WORK REQUEST: Each line of the data below from the one holding "Ok (acc_of (λ" to the one holding "set (x m := tile_bits", inclusive, is to be reproduced exactly; no other line belongs in the answer.

Segment Open

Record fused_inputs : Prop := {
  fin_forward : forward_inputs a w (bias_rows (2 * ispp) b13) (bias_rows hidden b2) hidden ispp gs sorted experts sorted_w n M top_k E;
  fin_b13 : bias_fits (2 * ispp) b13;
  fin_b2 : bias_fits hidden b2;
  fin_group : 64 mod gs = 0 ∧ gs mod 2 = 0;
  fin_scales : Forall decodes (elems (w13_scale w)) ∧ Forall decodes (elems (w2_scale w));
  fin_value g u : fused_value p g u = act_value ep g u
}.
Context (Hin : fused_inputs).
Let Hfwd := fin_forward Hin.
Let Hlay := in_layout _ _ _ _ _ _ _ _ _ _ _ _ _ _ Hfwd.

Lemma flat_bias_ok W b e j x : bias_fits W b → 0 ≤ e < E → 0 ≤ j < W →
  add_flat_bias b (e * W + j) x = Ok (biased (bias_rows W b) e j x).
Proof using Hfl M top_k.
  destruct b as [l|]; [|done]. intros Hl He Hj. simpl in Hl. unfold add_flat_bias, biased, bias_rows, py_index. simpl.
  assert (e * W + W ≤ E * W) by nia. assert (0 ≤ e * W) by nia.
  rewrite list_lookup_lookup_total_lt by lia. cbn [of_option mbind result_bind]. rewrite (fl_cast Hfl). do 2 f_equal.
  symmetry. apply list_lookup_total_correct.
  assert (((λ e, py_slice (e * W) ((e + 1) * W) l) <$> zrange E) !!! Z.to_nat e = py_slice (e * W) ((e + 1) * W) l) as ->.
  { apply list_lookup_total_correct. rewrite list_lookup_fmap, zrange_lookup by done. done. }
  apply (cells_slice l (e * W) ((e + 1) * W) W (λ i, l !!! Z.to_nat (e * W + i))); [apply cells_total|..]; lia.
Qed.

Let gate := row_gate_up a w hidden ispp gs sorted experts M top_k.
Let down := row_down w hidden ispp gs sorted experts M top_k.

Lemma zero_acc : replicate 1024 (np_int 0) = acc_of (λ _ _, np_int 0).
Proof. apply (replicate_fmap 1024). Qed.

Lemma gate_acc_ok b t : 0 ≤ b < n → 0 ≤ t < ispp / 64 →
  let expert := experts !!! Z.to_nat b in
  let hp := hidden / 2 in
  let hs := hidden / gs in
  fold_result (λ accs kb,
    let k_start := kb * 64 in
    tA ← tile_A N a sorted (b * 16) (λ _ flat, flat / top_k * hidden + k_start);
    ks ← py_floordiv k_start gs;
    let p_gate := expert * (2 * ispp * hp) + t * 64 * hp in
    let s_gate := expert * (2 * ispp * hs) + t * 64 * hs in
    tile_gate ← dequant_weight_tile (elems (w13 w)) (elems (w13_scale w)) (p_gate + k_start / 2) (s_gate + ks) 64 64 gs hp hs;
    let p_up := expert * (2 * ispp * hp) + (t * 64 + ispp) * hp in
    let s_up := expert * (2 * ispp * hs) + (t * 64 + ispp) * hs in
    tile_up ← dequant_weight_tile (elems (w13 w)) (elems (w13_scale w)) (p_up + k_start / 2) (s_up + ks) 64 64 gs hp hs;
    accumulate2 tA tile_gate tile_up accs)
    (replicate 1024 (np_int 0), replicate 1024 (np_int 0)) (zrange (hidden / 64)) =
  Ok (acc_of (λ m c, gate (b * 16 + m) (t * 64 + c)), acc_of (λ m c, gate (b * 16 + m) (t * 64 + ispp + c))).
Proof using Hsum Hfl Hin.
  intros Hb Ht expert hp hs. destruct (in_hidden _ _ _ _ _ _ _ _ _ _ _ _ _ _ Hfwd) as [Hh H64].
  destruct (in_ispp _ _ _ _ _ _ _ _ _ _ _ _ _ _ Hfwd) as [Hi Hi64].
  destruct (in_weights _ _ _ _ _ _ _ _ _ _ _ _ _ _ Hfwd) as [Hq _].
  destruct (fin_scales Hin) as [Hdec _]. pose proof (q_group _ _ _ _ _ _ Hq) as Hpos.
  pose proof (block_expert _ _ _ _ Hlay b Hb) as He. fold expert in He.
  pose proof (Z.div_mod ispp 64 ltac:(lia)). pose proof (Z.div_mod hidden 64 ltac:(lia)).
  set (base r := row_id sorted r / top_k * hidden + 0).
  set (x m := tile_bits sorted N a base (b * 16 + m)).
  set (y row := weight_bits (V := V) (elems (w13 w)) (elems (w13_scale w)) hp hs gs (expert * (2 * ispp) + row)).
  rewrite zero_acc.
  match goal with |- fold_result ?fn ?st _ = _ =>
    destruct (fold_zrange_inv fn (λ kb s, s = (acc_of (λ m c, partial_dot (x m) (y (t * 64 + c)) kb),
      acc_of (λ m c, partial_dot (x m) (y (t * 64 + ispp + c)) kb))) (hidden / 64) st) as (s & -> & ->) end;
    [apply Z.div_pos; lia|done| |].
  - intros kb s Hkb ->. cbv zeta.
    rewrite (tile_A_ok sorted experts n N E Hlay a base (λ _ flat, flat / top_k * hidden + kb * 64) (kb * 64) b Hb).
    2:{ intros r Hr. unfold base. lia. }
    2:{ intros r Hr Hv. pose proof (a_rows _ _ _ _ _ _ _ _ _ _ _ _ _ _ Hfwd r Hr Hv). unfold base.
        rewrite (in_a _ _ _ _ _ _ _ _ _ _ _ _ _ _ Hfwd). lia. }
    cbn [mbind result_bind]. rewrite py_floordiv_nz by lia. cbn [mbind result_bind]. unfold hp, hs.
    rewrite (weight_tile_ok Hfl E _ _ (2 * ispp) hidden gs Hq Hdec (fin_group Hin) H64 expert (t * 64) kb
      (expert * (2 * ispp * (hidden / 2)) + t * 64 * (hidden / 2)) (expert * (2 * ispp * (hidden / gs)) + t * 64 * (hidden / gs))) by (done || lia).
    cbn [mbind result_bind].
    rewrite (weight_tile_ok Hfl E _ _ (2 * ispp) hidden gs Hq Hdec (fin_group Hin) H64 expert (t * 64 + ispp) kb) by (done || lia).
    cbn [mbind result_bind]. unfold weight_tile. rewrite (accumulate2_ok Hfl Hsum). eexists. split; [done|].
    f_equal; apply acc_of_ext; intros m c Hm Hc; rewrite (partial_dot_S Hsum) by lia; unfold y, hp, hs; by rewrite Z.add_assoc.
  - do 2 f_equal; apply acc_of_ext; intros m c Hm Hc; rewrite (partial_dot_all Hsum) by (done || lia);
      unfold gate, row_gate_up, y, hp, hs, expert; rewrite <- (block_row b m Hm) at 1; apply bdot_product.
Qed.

Segment Closed
Segment Open

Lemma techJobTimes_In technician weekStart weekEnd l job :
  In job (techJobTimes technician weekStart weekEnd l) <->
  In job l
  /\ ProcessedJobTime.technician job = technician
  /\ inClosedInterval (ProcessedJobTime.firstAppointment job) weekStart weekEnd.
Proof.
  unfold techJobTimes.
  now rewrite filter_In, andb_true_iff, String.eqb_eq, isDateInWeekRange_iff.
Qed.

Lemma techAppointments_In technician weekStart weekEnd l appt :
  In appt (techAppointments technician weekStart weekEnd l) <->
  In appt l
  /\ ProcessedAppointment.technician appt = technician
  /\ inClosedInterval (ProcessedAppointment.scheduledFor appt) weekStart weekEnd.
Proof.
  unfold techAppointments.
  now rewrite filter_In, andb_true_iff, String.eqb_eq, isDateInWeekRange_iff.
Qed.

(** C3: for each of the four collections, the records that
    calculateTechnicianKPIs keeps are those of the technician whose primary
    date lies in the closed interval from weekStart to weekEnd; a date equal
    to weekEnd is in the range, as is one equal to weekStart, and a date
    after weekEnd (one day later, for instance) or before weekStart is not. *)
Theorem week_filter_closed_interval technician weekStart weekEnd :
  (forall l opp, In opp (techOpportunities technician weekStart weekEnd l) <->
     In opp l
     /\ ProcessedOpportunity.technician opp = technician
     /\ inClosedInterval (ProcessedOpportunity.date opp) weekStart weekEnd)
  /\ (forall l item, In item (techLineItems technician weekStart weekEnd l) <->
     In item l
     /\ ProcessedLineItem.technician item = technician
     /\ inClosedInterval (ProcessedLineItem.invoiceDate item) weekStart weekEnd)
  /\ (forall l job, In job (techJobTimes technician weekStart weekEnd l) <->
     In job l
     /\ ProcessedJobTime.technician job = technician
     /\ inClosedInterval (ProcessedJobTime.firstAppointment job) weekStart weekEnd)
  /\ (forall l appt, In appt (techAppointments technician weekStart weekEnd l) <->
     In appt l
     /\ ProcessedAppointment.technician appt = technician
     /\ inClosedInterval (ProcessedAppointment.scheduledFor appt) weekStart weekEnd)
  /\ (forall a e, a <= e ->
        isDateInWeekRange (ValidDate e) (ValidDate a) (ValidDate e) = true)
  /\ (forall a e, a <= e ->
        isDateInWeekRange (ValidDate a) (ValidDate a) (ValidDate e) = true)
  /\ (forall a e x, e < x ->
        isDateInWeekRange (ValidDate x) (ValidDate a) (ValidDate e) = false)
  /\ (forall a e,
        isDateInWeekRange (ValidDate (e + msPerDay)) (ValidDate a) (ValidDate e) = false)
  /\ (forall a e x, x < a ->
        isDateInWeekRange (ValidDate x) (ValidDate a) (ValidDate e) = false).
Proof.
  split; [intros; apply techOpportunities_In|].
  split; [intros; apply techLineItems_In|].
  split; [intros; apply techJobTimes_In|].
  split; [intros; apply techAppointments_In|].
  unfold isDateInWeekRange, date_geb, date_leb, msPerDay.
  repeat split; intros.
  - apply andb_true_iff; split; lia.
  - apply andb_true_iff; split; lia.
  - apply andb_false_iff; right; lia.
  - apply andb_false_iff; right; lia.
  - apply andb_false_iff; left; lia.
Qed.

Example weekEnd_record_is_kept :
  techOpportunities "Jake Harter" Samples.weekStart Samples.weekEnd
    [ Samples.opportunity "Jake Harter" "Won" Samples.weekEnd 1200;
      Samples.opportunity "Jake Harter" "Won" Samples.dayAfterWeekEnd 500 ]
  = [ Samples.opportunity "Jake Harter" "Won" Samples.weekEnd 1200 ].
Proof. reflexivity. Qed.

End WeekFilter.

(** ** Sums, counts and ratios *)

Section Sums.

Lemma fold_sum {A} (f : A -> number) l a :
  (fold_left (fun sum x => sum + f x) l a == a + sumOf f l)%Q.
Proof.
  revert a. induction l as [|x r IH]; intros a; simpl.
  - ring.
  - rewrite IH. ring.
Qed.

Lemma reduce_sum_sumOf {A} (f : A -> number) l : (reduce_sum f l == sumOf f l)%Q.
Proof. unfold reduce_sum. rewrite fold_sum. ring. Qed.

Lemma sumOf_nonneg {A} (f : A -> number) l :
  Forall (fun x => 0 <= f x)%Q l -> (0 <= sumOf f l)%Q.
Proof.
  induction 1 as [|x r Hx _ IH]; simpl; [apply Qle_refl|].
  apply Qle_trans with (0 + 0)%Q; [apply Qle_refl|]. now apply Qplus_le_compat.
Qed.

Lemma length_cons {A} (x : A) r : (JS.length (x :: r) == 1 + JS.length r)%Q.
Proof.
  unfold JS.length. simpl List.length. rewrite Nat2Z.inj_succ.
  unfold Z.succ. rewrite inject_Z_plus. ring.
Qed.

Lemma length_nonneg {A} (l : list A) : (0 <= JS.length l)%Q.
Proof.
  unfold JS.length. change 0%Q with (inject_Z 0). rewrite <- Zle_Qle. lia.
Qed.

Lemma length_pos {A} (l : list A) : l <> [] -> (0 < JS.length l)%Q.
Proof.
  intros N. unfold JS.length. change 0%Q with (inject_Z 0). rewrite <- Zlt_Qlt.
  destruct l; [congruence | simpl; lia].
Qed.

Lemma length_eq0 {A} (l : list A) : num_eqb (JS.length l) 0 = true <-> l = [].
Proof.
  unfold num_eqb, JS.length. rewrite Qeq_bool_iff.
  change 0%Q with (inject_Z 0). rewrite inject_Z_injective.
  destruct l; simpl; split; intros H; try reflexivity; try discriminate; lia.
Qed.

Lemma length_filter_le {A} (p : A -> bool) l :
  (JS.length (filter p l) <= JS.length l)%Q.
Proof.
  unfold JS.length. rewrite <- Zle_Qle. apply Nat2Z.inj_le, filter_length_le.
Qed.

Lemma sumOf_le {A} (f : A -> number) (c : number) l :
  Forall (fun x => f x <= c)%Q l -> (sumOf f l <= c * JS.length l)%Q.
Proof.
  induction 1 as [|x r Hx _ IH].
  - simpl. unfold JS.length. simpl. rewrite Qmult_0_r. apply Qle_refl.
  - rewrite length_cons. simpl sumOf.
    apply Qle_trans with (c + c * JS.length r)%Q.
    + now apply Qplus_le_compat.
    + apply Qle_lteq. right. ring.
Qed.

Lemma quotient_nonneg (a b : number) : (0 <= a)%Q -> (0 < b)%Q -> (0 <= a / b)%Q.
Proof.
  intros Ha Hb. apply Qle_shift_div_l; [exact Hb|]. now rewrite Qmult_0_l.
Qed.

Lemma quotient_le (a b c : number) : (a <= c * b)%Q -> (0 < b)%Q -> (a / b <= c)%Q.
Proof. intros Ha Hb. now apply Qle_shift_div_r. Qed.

Segment Closed
Segment Open

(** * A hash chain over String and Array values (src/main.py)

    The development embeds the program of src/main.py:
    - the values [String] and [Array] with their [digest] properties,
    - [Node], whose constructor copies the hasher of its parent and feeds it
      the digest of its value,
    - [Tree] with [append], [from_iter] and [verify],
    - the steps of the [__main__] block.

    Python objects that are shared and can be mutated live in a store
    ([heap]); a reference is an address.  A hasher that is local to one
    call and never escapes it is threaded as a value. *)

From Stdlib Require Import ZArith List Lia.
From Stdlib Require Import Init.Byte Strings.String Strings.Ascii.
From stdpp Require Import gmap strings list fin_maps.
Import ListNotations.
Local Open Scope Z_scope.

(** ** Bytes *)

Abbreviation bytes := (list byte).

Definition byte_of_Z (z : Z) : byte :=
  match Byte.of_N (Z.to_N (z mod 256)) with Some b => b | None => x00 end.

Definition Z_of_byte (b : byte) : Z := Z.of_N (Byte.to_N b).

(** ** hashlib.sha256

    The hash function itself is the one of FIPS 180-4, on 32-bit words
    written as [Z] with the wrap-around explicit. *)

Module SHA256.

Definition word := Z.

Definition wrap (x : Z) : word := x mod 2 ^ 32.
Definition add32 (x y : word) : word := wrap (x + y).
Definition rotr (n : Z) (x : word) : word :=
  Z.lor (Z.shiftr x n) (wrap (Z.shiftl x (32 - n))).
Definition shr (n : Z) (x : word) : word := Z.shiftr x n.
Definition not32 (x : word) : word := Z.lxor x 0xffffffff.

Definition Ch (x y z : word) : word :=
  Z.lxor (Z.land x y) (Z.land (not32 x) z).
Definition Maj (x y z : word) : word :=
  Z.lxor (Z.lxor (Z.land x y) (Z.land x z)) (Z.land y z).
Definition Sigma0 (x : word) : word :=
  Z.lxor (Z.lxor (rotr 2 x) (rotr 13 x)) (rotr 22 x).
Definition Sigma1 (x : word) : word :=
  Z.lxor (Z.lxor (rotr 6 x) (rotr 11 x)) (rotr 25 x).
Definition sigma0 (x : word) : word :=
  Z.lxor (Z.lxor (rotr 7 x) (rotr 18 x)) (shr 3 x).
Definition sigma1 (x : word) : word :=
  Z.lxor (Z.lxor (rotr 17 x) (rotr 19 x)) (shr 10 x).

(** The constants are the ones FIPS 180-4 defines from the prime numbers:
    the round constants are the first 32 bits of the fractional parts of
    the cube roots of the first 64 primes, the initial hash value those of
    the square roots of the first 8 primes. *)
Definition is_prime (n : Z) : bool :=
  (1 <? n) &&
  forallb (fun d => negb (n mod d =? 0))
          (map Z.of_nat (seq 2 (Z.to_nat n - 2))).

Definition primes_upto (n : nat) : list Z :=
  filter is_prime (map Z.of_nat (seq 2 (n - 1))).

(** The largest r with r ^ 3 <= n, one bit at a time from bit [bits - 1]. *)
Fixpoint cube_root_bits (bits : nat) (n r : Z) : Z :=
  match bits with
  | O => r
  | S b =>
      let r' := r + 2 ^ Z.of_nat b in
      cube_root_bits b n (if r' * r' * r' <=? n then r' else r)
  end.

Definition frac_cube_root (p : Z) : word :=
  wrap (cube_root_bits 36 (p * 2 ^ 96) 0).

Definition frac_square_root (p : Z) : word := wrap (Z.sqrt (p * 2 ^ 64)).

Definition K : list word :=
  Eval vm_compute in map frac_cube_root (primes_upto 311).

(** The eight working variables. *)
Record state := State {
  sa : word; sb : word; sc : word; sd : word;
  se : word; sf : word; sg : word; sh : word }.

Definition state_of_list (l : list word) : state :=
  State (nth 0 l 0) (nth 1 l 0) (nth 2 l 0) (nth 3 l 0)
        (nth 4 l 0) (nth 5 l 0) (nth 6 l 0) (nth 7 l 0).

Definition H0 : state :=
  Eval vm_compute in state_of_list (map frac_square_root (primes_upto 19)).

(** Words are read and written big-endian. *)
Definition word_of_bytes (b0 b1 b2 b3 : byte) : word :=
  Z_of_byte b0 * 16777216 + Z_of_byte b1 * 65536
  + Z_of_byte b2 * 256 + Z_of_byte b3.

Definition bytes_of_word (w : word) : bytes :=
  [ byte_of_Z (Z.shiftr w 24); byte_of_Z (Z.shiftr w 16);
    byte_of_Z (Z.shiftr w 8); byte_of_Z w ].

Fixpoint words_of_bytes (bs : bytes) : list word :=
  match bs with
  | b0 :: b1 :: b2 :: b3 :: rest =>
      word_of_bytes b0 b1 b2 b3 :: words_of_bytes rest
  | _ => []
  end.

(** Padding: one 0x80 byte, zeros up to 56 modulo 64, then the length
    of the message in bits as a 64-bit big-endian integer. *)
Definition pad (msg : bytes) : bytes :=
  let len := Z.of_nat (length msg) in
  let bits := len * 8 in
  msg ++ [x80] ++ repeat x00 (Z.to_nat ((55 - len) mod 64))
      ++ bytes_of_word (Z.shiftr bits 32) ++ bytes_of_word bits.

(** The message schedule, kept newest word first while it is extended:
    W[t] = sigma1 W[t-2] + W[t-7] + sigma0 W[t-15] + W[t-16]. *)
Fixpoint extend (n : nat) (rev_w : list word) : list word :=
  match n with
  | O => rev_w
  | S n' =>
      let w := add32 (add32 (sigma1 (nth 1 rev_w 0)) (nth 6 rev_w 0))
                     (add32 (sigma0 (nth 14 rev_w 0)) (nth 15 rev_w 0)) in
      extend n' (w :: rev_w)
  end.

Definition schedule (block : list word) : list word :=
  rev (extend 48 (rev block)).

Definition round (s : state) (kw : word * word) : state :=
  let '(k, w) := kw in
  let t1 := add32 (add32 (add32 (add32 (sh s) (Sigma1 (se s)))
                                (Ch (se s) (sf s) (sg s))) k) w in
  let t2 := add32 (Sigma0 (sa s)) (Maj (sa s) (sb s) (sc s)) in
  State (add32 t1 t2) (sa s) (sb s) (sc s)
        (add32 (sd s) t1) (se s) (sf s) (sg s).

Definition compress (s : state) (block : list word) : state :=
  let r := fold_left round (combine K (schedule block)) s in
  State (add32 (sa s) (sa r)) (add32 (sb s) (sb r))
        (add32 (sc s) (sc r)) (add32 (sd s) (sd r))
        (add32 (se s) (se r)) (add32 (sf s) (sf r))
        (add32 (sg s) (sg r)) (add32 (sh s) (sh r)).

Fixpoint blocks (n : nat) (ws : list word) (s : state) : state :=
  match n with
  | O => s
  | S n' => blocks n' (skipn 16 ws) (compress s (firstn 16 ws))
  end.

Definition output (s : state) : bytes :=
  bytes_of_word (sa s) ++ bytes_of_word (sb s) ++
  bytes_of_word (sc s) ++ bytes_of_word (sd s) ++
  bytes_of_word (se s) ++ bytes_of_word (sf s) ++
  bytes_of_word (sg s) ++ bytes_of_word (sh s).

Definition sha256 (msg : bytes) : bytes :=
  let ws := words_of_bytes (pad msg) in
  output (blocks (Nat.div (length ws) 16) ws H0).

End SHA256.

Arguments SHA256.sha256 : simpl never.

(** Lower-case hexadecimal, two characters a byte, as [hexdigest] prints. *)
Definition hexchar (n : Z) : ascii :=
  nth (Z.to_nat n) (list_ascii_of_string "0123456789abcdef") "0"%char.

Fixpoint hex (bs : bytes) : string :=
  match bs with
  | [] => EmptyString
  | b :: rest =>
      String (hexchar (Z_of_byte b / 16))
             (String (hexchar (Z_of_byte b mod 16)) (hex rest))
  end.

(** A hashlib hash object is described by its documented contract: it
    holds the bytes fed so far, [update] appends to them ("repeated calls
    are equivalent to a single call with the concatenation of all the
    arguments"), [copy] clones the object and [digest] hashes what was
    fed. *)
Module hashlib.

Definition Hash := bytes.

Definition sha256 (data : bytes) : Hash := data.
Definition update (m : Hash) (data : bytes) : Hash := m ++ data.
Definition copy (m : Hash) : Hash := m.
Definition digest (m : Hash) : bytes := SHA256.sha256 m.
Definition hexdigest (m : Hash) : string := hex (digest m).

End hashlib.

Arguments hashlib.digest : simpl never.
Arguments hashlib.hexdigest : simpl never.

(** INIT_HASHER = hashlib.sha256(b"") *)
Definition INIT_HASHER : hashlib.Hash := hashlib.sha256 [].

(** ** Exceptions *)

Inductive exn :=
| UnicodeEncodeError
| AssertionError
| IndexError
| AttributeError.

Segment Closed

RESULT OF THIS TASK:
  Ok (acc_of (λ m c, gate (b * 16 + m) (t * 64 + c)), acc_of (λ m c, gate (b * 16 + m) (t * 64 + ispp + c))).
Proof using Hsum Hfl Hin.
  intros Hb Ht expert hp hs. destruct (in_hidden _ _ _ _ _ _ _ _ _ _ _ _ _ _ Hfwd) as [Hh H64].
  destruct (in_ispp _ _ _ _ _ _ _ _ _ _ _ _ _ _ Hfwd) as [Hi Hi64].
  destruct (in_weights _ _ _ _ _ _ _ _ _ _ _ _ _ _ Hfwd) as [Hq _].
  destruct (fin_scales Hin) as [Hdec _]. pose proof (q_group _ _ _ _ _ _ Hq) as Hpos.
  pose proof (block_expert _ _ _ _ Hlay b Hb) as He. fold expert in He.
  pose proof (Z.div_mod ispp 64 ltac:(lia)). pose proof (Z.div_mod hidden 64 ltac:(lia)).
  set (base r := row_id sorted r / top_k * hidden + 0).
  set (x m := tile_bits sorted N a base (b * 16 + m)).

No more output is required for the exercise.